Continuing my series on Next Generation DSRs, let's look at how speed impacts the exploratory process and the ability to generate insight and, more importantly, value.
Many existing DSRs do little more than spit out standard reports on a schedule and if that's all you want, it doesn't matter too much if it takes a while to build the 8 standard reports you need. Pass off the build to the cheapest resource capable of building them and let them suffer. Once built, if it takes 30 minutes to run when the scheduler kicks it off, nobody is going to notice.
Exploratory, ad-hoc, work is a different animal and one that can generate much more value than standard reports. It's a very iterative/interactive process. Define a query, see what results you get back and kick off 2-3 more queries to explain the anomalies you've discovered: filter it, order it, plot it, slice it, summarize it, mash it up with data from other sources, correlate, .., model. This needs speed.
For a recent project, I was pulling data to support analytics: descriptive, inventory-modeling and predictive models. Define a query based on the features I am searching for, submit it to run, then wait... 20 minutes to an hour to get a result. When the results come through (or fail to do so with an error message that defies understanding) I have long since moved on to some other task so as not to completely destroy my productivity. It takes time to get my head back in the game and to remember what I was trying to achieve and productivity takes a dive. I didn't need just one query of course, more like 10, so I would have 3-4 running simultaneously and extensive notes scribbled on a scratch pad to try and keep track.
Admittedly, what I am doing here is complex and the tasks I was using to fill-in gaps with were also relatively complex (e.g. simulating a large-scale, retail, supply-chain replenishment and forecasting system in R), but still, it took 2 days of fighting with the beast to get what I needed. Progress was painfully slow on everything I attempted in this time period and my frustration levels were off the scale.

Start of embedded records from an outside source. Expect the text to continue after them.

Definition syscall (num : Z) (regs a0 a1 a2 a3 : Z) (k : kernel) (d : D) : option (result * kernel * D) :=
  match num with
  | 0 => v ← sys_getpid k; Some (Ret v, k, d)
  | 1 => just_d (sys_uart_read a0 (i64 a1) k d)
  | 2 => just_d (sys_uart_write a0 (i64 a1) k d)
  | 3 => just k d (sys_exec a0 regs k)
  | 4 => just k d (sys_fork regs k)
  | 5 => may_switch d (sys_waitpid (i64 a0) k)
  | 6 => may_switch d (sys_exit k)
  | 7 => may_switch d (sys_stop (i64 a0) k)
  | 8 => d ← sys_display a0 (u32 a1) (u32 a2) k d; Some (Ret 0, k, d)
  | 9 => may_switch d (sys_usleep (u32 a0) k)
  | 10 => just k d (sys_signal (i32 a0) a1 k)
  | 12 => may_switch d (sys_kill (i32 a0) (i32 a1) k)
  | 13 => just k d (sys_mmap a0 a1 (i32 a2) (i32 a3) k)
  | 14 => just k d (sys_open a0 (i32 a1) k)
  | 15 => just k d (sys_close (i32 a0) k)
  | 16 => just_d (sys_read (i32 a0) a1 a2 k d)
  | 17 => just_d (sys_write (i32 a0) a1 a2 k d)
  | 18 => just k d (sys_mkdir a0 k)
  | 19 => just k d (sys_mount a1 a2 k)
  | 20 => just k d (sys_chdir a0 k)
  | 21 => just k d (sys_lseek64 (i32 a0) (i64 a1) (i32 a2) k)
  | 22 => just k d (sys_ioctl (i32 a0) a1 a2 k d)
  | _ => Some (Ret (-1), k, d)
  end.

(** The end of [handle_syscall], when the call returns. *)
Definition finish_syscall (regs v : Z) (k : kernel) : option kernel :=
  epc ← get_reg regs reg_epc (set_reg regs (reg_a 0) (u64 v) k);
  Some (set_reg regs reg_epc (epc ⊞ 4) (set_reg regs (reg_a 0) (u64 v) k)).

This system is forcing me to multitask. According to one study, this can reduce your productivity by 40%. A 40% decline in productivity is a bad thing, but, frankly, it felt worse: I did not measure it and I'm not about to create a study to prove it, but switching between highly complex tasks and with a BI tool that kept interrupting me felt much worse than a 40% drop.
Whether my perception is right or not, it's perception that drives behavior. If using the system in this manner is painful it will inevitably be used less often by fewer people and more of the insights buried in the data will stay there.

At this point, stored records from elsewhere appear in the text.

(* ===== verification/Exception.v ===== *)
(** * Traps: [src/exception.c]

    Page faults (demand paging and copy-on-write), delivery of signals, the
    dispatch of [do_trap], and [exec].  Where the code switches to another
    thread, what is left of the trap is a [pending] for when it runs again. *)

From S2P Require Import Prelude Config Heap CString VfsData Tmpfs Ramfs Vfs Cpio Vma Mmu Kernel Sched Timer Thread Syscall.

(** The code between [sigreturn_stub] and [sigreturn_stub_end]. *)
Class Trampoline := { sigreturn_stub : list Z }.

(** What an external interrupt does: the PLIC and the UART. *)
Class ExternalInterrupts (H D : Type) := { external_interrupt : kernel H -> D -> option (kernel H * D) }.

Inductive pending := After_syscall (v : Z) | After_interrupt | After_kill.

Section Exception.
Context {H : Type} {HO : HeapOps H} {HC : Clock} {KT : KernelText} {UM : UserMem H} {RD : Initrd} {TR : Trampoline}.
Context {D : Type} {IO : DevIO D} {DI : Display D} {XI : ExternalInterrupts H D}.
Notation kernel := (kernel H).

(** ** Page faults *)

Fixpoint find_area (badaddr : Z) (vmas : list vm_area) : option vm_area :=
  match vmas with
  | [] => None
  | v :: vmas => if (va_start v <=? badaddr) && (badaddr <? va_end v) then Some v else find_area badaddr vmas
  end.

(** The entry of a store to a page mapped read-only, if it is one. *)
Definition cow_entry (t : thread) (cause badaddr prot : Z) (k : kernel) : option (option (Z * Z)) :=
  if (cause =? 15) && has prot PROT_WRITE then
    '(pte, vm) ← pagewalk (t_pgd t) badaddr false (as_vm k);
    match pte with
    | None => Some None
    | Some slot => w ← mem vm !! slot; Some (if has w PTE_V && negb (has w PTE_W) then Some (slot, w) else None)
    end
  else Some None.

(** The page is copied when it is shared, and made writable. *)
Definition cow_fault (slot w : Z) (k : kernel) : option kernel :=
  let old_page := pte_page w in
  refs ← h_get_ref old_page (k_heap k);
  if 1 <? refs then
    '(new_page, k) ← kalloc PAGE_SIZE k;
    if new_page =? 0 then Some k else
    let m := clone_words 512 new_page old_page (k_mem k) in
    let m := <[slot := Z.lor (Z.lor (((new_page ⊟ PAGE_OFFSET) ⋙ 12) ⋘ 10) (Z.land w 0x3FF)) PTE_W]> m in
    kfree old_page (set_k_mem m k)
  else Some (set_k_mem (<[slot := Z.lor w PTE_W]> (k_mem k)) k).

Definition permission_ok (cause prot : Z) : bool :=
  negb ((cause =? 12) && negb (has prot PROT_EXEC)) && negb ((cause =? 13) && negb (has prot PROT_READ)) &&
  negb ((cause =? 15) && negb (has prot PROT_WRITE)).

Definition page_base (a : Z) : Z := Z.land a (u64 (Z.lnot (PAGE_SIZE - 1))).

(** The bytes of the file behind the page, from the ram disk. *)
Definition file_bytes (v : vm_area) (badaddr : Z) : option (list Z) :=
  if va_file_data v =? 0 then Some [] else
  let off := page_base badaddr ⊟ va_start v in
  if off <? va_file_size v then
    let size := va_file_size v ⊟ off in
    let size := if PAGE_SIZE <? size then PAGE_SIZE else size in
    slice initrd_bytes (va_file_data v ⊞ off ⊟ initrd_start) size
  else Some [].

(** A zeroed page with the data of the file, mapped; false when there is none. *)
Definition demand_page (t : thread) (v : vm_area) (badaddr : Z) (k : kernel) : option (bool * kernel) :=
  '(pg, vm) ← new_page (as_vm k);
  match pg with
  | None => Some (false, with_vm k vm)
  | Some pg =>
      bs ← file_bytes v badaddr;
      m ← store_bytes pg bs (mem vm);
      vm ← map_pages_at (t_pgd t) (page_base badaddr) (pg ⊟ PAGE_OFFSET) PAGE_SIZE (vma_pte_prot (va_prot v)) (set_mem m vm);
      Some (true, with_vm k vm)
  end.

(** Whether the fault was handled. *)
Definition page_fault (cause badaddr : Z) (k : kernel) : option (bool * kernel) :=
  t ← current k;
  match find_area badaddr (t_vmas t) with
  | None => Some (false, k)
  | Some v =>
      cow ← cow_entry t cause badaddr (va_prot v) k;
      match cow with
      | Some (slot, w) => k ← cow_fault slot w k; Some (true, k)
      | None => if permission_ok cause (va_prot v) then demand_page t v badaddr k else Some (false, k)
      end
  end.

(** ** Signals *)

Fixpoint load_regs (n : nat) (regs : Z) (k : kernel) : option (list Z) :=
  match n with O => Some [] | S n => v ← get_reg regs 0 k; vs ← load_regs n (regs + 8) k; Some (v :: vs) end.

(** The first pending signal, from [i] on. *)
Fixpoint first_signal (n : nat) (i pending : Z) : option Z :=
  match n with
  | O => None
  | S n => if has pending (u32 (Z.shiftl 1 i)) then Some i else first_signal n (i + 1) pending
  end.

Definition signal_pte_prot : Z := flags [PTE_V; PTE_U; PTE_R; PTE_W; PTE_X; PTE_A; PTE_D].

(** The handler of signal [i] is entered on a stack of its own, whose last bytes
    are the trampoline. *)
Definition deliver_signal (i regs : Z) (k : kernel) : option kernel :=
  saved ← load_regs REGS regs k;
  k ← upd_current (fun t => set_t_saved_regs saved (set_t_handling 1
        (set_t_sigpending (Z.land (t_sigpending t) (Z.lxor (2 ^ 32 - 1) (u32 (Z.shiftl 1 i)))) t))) k;
  '(pg, vm) ← new_page (as_vm k);
  sig_phys ← pg;
  let k := with_vm k vm in
  t ← current k;
  vaddr ← find_free_vma_region (t_vmas t) 4096;
  '(node, k) ← kalloc SIZEOF_VM_AREA k;
  '(_, vmas) ← add_vma node vaddr 4096 (Z.lor (Z.lor PROT_READ PROT_WRITE) PROT_EXEC) MAP_ANONYMOUS (t_vmas t);
  k ← upd_current (fun t => set_t_stack_page sig_phys (set_t_stack_vaddr vaddr (set_t_vmas vmas t))) k;
  vm ← map_pages_at (t_pgd t) vaddr (sig_phys ⊟ PAGE_OFFSET) 4096 signal_pte_prot (as_vm k);
  let stub_size := Z.of_nat (length sigreturn_stub) in
  m ← store_bytes (sig_phys ⊞ 4096 ⊟ stub_size) sigreturn_stub (mem vm);
  let k := with_vm k (set_mem m vm) in
  handler ← t_signal_handler t !! Z.to_nat i;
  let trampoline := vaddr ⊞ 4096 ⊟ stub_size in
  Some (set_reg regs reg_epc handler (set_reg regs reg_sp trampoline (set_reg regs reg_ra trampoline k))).

Definition check_signals (regs : Z) (k : kernel) : option kernel :=
  if tp k =? 0 then Some k else
  t ← current k;
  if (t_sigpending t =? 0) || negb (t_handling t =? 0) then Some k else
  match first_signal NR_SIGNALS 0 (t_sigpending t) with
  | None => Some k
  | Some i => deliver_signal i regs k
  end.

(** ** The trap *)

Definition INTERRUPT : Z := 2 ^ 63.

(** The end of [do_trap] after an interrupt: the tasks and the signals. *)
Definition finish_interrupt (fuel : nat) (other : Z -> Z -> kernel -> option kernel) (regs : Z) (k : kernel) : option kernel :=
  k ← run_tasks fuel (run_callback other) (tp k) k;
  check_signals regs k.

(** What is left of the trap once its thread runs again. *)
Definition resume_trap (fuel : nat) (other : Z -> Z -> kernel -> option kernel) (regs : Z) (p : pending) (k : kernel) : option kernel :=
  match p with
  | After_syscall v => k ← finish_syscall regs v k; check_signals regs k
  | After_interrupt => finish_interrupt fuel other regs k
  | After_kill => Some k
  end.

Definition do_trap (fuel : nat) (other : Z -> Z -> kernel -> option kernel) (regs : Z) (k : kernel) (d : D) :
    option (option pending * kernel * D) :=
  cause ← get_reg regs reg_cause k;
  if has cause INTERRUPT then
    let irq := Z.land cause (INTERRUPT - 1) in
    if irq =? 5 then
      '(sw, k) ← handle_timer_interrupt k;
      if (sw : bool) then Some (Some After_interrupt, k, d) else k ← finish_interrupt fuel other regs k; Some (None, k, d)
    else
      '(k, d) ← (if irq =? 9 then external_interrupt k d else Some (k, d));
      k ← finish_interrupt fuel other regs k; Some (None, k, d)
  else if cause =? 8 then
    '(p, k, d) ← handle_syscall regs k d;
    match p with
    | Some v => Some (Some (After_syscall v), k, d)
    | None => k ← check_signals regs k; Some (None, k, d)
    end
  else if (cause =? 12) || (cause =? 13) || (cause =? 15) then
    badaddr ← get_reg regs reg_badaddr k;
    '(handled, k) ← page_fault cause badaddr k;
    if (handled : bool) then Some (None, k, d) else
    '(sw, k) ← thread_exit k; Some (if (sw : bool) then Some After_kill else None, k, d)
  else
    '(sw, k) ← thread_exit k;
    if (sw : bool) then Some (Some After_interrupt, k, d) else k ← finish_interrupt fuel other regs k; Some (None, k, d).

(** ** exec *)

Inductive exec_result := ExecFailed | UserMode (epc sp : Z).

(** Enters the program in user mode; the address space the thread had is not freed. *)
Definition exec (filename : list Z) (k : kernel) : option (exec_result * kernel) :=
  r ← initrd_get_file initrd_files initrd_bytes (cstr filename []);
  match r with
  | None => Some (ExecFailed, k)
  | Some (off, size) =>
      '(new_pgd, k) ← load_program off size k;
      Some (UserMode 0 USER_TOP, set_satp (MAKE_SATP (new_pgd ⊟ PAGE_OFFSET)) k)
  end.

End Exception.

Not that things haven't improved. One of my first jobs after college was to build computer simulations of factory production lines to test out changes in new equipment or layouts before incurring any significant capital expense. Some of these studies were very successful, but very complex to build and, running on the hardware of the time, I would start a simulation run when I went home and check the results when I got in the following morning. Some mornings could be very depressing; realizing that I had an error in a part of the model, had no useful results to build on and no chance to run again until that evening. Consequently, studies that took 1-2 weeks of work time, could take elapsed months to execute.
If you've been following this series you'll know that I am strong proponent of using newer database technologies (mpp, memory, columnar, ...) to both simplify the data architecture AND provide substantial speed increases over existing systems.
If you still just want your standard reports, don't worry about it, just hope your competition is doing the same.